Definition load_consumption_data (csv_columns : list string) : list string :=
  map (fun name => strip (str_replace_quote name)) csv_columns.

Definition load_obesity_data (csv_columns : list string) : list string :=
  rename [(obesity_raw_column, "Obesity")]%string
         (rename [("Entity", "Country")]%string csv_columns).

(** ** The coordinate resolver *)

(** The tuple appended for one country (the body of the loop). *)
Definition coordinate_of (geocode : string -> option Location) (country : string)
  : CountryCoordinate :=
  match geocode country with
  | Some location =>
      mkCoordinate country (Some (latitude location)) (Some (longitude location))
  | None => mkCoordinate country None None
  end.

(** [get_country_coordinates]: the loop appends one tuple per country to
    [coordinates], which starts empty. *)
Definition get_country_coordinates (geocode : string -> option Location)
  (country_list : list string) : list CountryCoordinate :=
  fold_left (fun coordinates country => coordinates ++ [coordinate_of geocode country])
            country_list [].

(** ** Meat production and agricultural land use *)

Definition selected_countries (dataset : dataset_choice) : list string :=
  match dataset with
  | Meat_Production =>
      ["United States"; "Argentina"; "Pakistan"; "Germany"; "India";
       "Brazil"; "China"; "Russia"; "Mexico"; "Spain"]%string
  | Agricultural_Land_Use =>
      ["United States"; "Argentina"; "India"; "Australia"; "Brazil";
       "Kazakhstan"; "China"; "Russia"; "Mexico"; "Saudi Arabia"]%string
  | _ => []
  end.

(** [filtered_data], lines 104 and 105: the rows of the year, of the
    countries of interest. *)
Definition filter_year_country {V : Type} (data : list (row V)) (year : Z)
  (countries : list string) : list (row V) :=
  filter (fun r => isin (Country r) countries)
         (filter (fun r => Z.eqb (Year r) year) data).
# # # #
REQUIRED ACTION >> Using the data above, return every line that contains the string "tuple".

THE ANSWER >>
(** The tuple appended for one country (the body of the loop). *)
(** [get_country_coordinates]: the loop appends one tuple per country to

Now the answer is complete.